Conversation with Materials to Test Theories

In Episode 5, we described how Jake concluded that the dimples occurred during the first few cycles, when the heavy spot was close to the top. Something must have been happening then: the dimple was an event whose moment of occurrence Jake had identified. Then he turned to the water wheel for a close physical examination of the circumstances of the puzzling event. As he followed the motion of the heavy spot, he perceived the marbles were undergoing a subtle jiggle when they changed the angular direction of their movement. It was as if they hesitated,momentarily. However, when he tried to show the jiggle to Chris, it was not clearly occurring, which prompted Jake to think of indirect means of revealing the jiggle: materially disallowing it would eliminate the dimples.

Materiality-Feeling

In Episode 6, the failure of the jiggle to explain the dimples was followed by fifteen seconds during which Jake silently stared at the water wheel while holding his forehead. This suggested to us another kind of “stepping back”: probing the materials and diagrams holistically, trying out this angle and that one, until finding out a point of view that seems to be promising. This happened when Jake switched to graphs of velocity versus time: the “wicked move” became apparent. This new way of scrutinizing a puzzling event called for a novel examination of its circumstances: how the weight of the heavy spot felt at different angles. He underwent a surprising sensing: that maximum lightness occurred when the heavy spot was at the top, not at the lateral sides. This was the beginning of re-assessing when the wicked move started and ended, over the course of which Jake exercised the power of materiality-feeling. We concluded that a contribution of the physicality of the water wheel, not replaceable by ordinary simulated behavior, is bringing materiality-feeling into play.
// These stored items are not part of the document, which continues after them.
(** What the relay makes of the outcome of its call, when its line can be written. *)
Definition no_response : gw_error := gw_err "REMOTE_EMPTY_RESPONSE" "remote gateway returned no response".
Definition said (r : GatewayResponse) (o : outcome pyval) : outcome pyval :=
  if utf8_valid (response_json float_repr r) then o else Refuses no_response.
Definition relay (req : GatewayRequest) (r : outcome pyval) : outcome pyval :=
  match r with
  | Gives v => said (ok_response req v) (Gives (py_or v (VDict [])))
  | Refuses e => said (error_response req e) (Refuses (error_init (ge_code e) (ge_message e) (ge_context e)))
  | Breaks e =>
    if is_value_error e
    then let e := gw_err "PROTOCOL" (exn_text e) in said (refusal GATEWAY_PROTOCOL_VERSION "" e) (Refuses e)
    else Refuses no_response
  end.
Lemma loads_line v : plain v = true -> loads (dumps float_repr v +:+ NL) = Some v.
Proof.
  intros Hv. unfold loads. pose proof (skip_opens float_repr "" v NL Hv) as Hs.
  pose proof (value_back float_repr "" compact_sep v Hv (S (String.length (dumps float_repr v +:+ NL))) NL) as Hr.
  change (dumps_with float_repr ("," +:+ "") (":" +:+ "") v) with (dumps float_repr v) in Hs, Hr. rewrite Hs, Hr; [done| |done].
  rewrite string_length_app. lia.
Qed.
Lemma strip_response r t : plain_response r -> blank t = true -> strip (response_json float_repr r +:+ t) = response_json float_repr r.
Proof. intros Hr Ht. apply (strip_line float_repr ""); [by apply (plain_response_dict r)|done]. Qed.
Lemma remote_settles r o : plain_response r ->
  (forall x, response_parse (response_json float_repr r) = Gives x -> settle "REMOTE_ERROR" "remote gateway error" x = o) ->
  (let out := strip (decode_replace (_write_frame (response_json float_repr r))) in
   if String.eqb out "" then Refuses no_response else
   match response_parse out with
   | Gives resp => settle "REMOTE_ERROR" "remote gateway error" resp
   | Refuses e => Refuses e
   | Breaks e => if is_value_error e then Refuses (gw_err "REMOTE_BAD_RESPONSE" "remote gateway response not JSON") else Breaks e
   end) = said r o.
Proof.
  intros Hr Hs. cbv zeta. unfold _write_frame, said. destruct (utf8_valid (response_json float_repr r)) eqn:Hu; [|done].
  rewrite decode_valid by by rewrite utf8_line. rewrite strip_response by done.
  assert (Hne : String.eqb (response_json float_repr r) "" = false) by (unfold response_json, dumps; cbn [dumps_with]; by rewrite string_app_cons).
  rewrite Hne. pose proof (response_back r Hr) as Hb. rewrite Hb. by apply Hs.
Qed.
(** The call over ssh gives what the local call on the other machine gives, with
    what the relay adds: a local answer that is no JSON is a PROTOCOL error, and an
    answer that is no object, or that has no UTF-8 form, leaves no line at all.  A
    request of 1048576 characters or more never reaches the other gateway, although
    its limit is one higher, and one without a UTF-8 form is not sent. *)
Theorem remote_is_call k id method params w : id <> "" -> method <> "" -> plain (VDict params) = true ->
  plain_outcome (called k id method params w).1 ->
  let json := request_json float_repr (request id method params) in
  remote_gateway_call float_repr (ssh_to k) id method params w =
  if negb (utf8_valid json) then (Breaks no_encoding, w)
  else if str_len json <? MAX_FRAME_LENGTH
  then (relay (request id method params) (called k id method params w).1, (called k id method params w).2)
  else (Refuses too_large, w).
Proof.
  intros Hid Hm Hp Ho json. unfold remote_gateway_call. fold (request id method params). fold json. cbv zeta. rewrite utf8_line.
  destruct (utf8_valid json) eqn:Hu; [|done]. cbn [negb]. unfold ssh_to, rpc_stdio. cbv zeta. rewrite utf8_line, Hu.
  assert (Hne : String.eqb (json +:+ NL) "" = false) by (by destruct json). rewrite Hne. cbn [orb negb].
  assert (Hlen : str_len (json +:+ NL) = str_len json + 1) by by rewrite str_len_app.
  rewrite Hlen. destruct (Z.ltb_spec (str_len json) MAX_FRAME_LENGTH).
  - rewrite (proj2 (Z.ltb_ge _ _)) by lia. unfold json, request_json. fold (request_dict (request id method params)).
    rewrite loads_line by by apply (plain_request_dict (request id method params)).
    cbn [request_parse]. rewrite from_request by done. cbn [gr_id gr_method gr_params request].
    destruct (called k id method params w) as [r w'] eqn:Hc. cbn [fst snd] in *. f_equal. destruct r as [v|e|e].
    + apply remote_settles; [by repeat split|]. intros x. by apply settle_ok.
    + apply remote_settles; [by apply plain_refusal|]. intros x. by apply settle_refusal, plain_refusal.
    + simpl. destruct (is_value_error e); [|done]. apply remote_settles; [by apply plain_refusal|]. intros x. by apply settle_refusal, plain_refusal.
  - rewrite (proj2 (Z.ltb_lt _ _)) by lia. apply f_equal2; [|done].
    etransitivity; [apply (remote_settles (refusal GATEWAY_PROTOCOL_VERSION "" too_large) (Refuses too_large))|done].
    + by apply plain_refusal.
    + intros x. by apply settle_refusal, plain_refusal.
Qed.
(** A frame that the server hands to a handler. *)
Definition accepted (line : string) (req : GatewayRequest) : Prop := too_long line = false /\
  exists v, loads_bytes line = Some v /\ request_from_dict v = Gives req /\ gr_v req = GATEWAY_PROTOCOL_VERSION.
(** A frame has one answer, which is written when it has a UTF-8 form, and at most
    one execution: what arrives in any pieces is either no whole frame, and nothing
    is written or done, or a request of this version, which is executed once and
    answered with its identifier, or anything else, which is refused with the gateway
    as it was. *)
Theorem frame_answered l w :
  match _read_frame "" l with
  | None => handle l w = ("", w)
  | Some line =>
    (exists req, accepted line req /\ let d := dispatch (gr_method req) (gr_params req) w in
       handle l w = (_write_frame (response_json float_repr (dispatched req d.1)), d.2) /\ rp_id (dispatched req d.1) = VStr (gr_id req)) \/
    ((forall req, ~ accepted line req) /\ exists id e, handle l w = (_write_frame (response_json float_repr (refusal GATEWAY_PROTOCOL_VERSION id e)), w))
  end.
Proof.
  unfold _handle_connection. destruct (_read_frame "" l) as [line|]; [|done]. unfold answer.
  destruct (too_long line) eqn:Hl; [right; split; [intros req [H _]; congruence|by eexists _, _]|].
  unfold request_parse. destruct (loads_bytes line) as [v|] eqn:Hv.
  2: { right. split; [|by eexists _, _]. intros req (_ & v & H & _). congruence. }
  destruct (request_from_dict v) as [req|e|e] eqn:Hr.
  - destruct (Z.eqb_spec (gr_v req) GATEWAY_PROTOCOL_VERSION) as [He|He]; cbn [negb].
    + left. exists req. split; [split; [done|by exists v]|]. cbv zeta. destruct (dispatch (gr_method req) (gr_params req) w) as [r w'].
      cbn [fst snd]. destruct r; done.
    + right. split; [|by eexists _, _]. intros req' (_ & v' & Hv' & Hr' & He'). congruence.
  - right. split; [|by eexists _, _]. intros req' (_ & v' & Hv' & Hr' & _). congruence.
  - right. split; [|by eexists _, _]. intros req' (_ & v' & Hv' & Hr' & _). congruence.
Qed.
End equivalence.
With this article, we have strived to illustrate and advance theoretical approaches, hopefully inspirational, on how conversations with materials and diagrams can interweave physical and digital synergies, animating bodily ways of mathematics learning. The particulars of a selected set of short episodes necessarily restrict of what the study is a case. Ours is a case of an exploration of a complex dynamical system – a water wheel furnished with electronic sensors and real-time digital displays – led by an undergraduate student majoring in engineering who was keen to share his ways of doing things. Further investigating how some of the core ideas we have learned about (e.g. polyvalent events, emerging intensities, digital sensors and the emergence of new forms of sensitivity and responsiveness, conversations with materials to test theories and materiality-feeling) play out in other settings is an indispensable step to developing, tuning and critiquing these ideas further.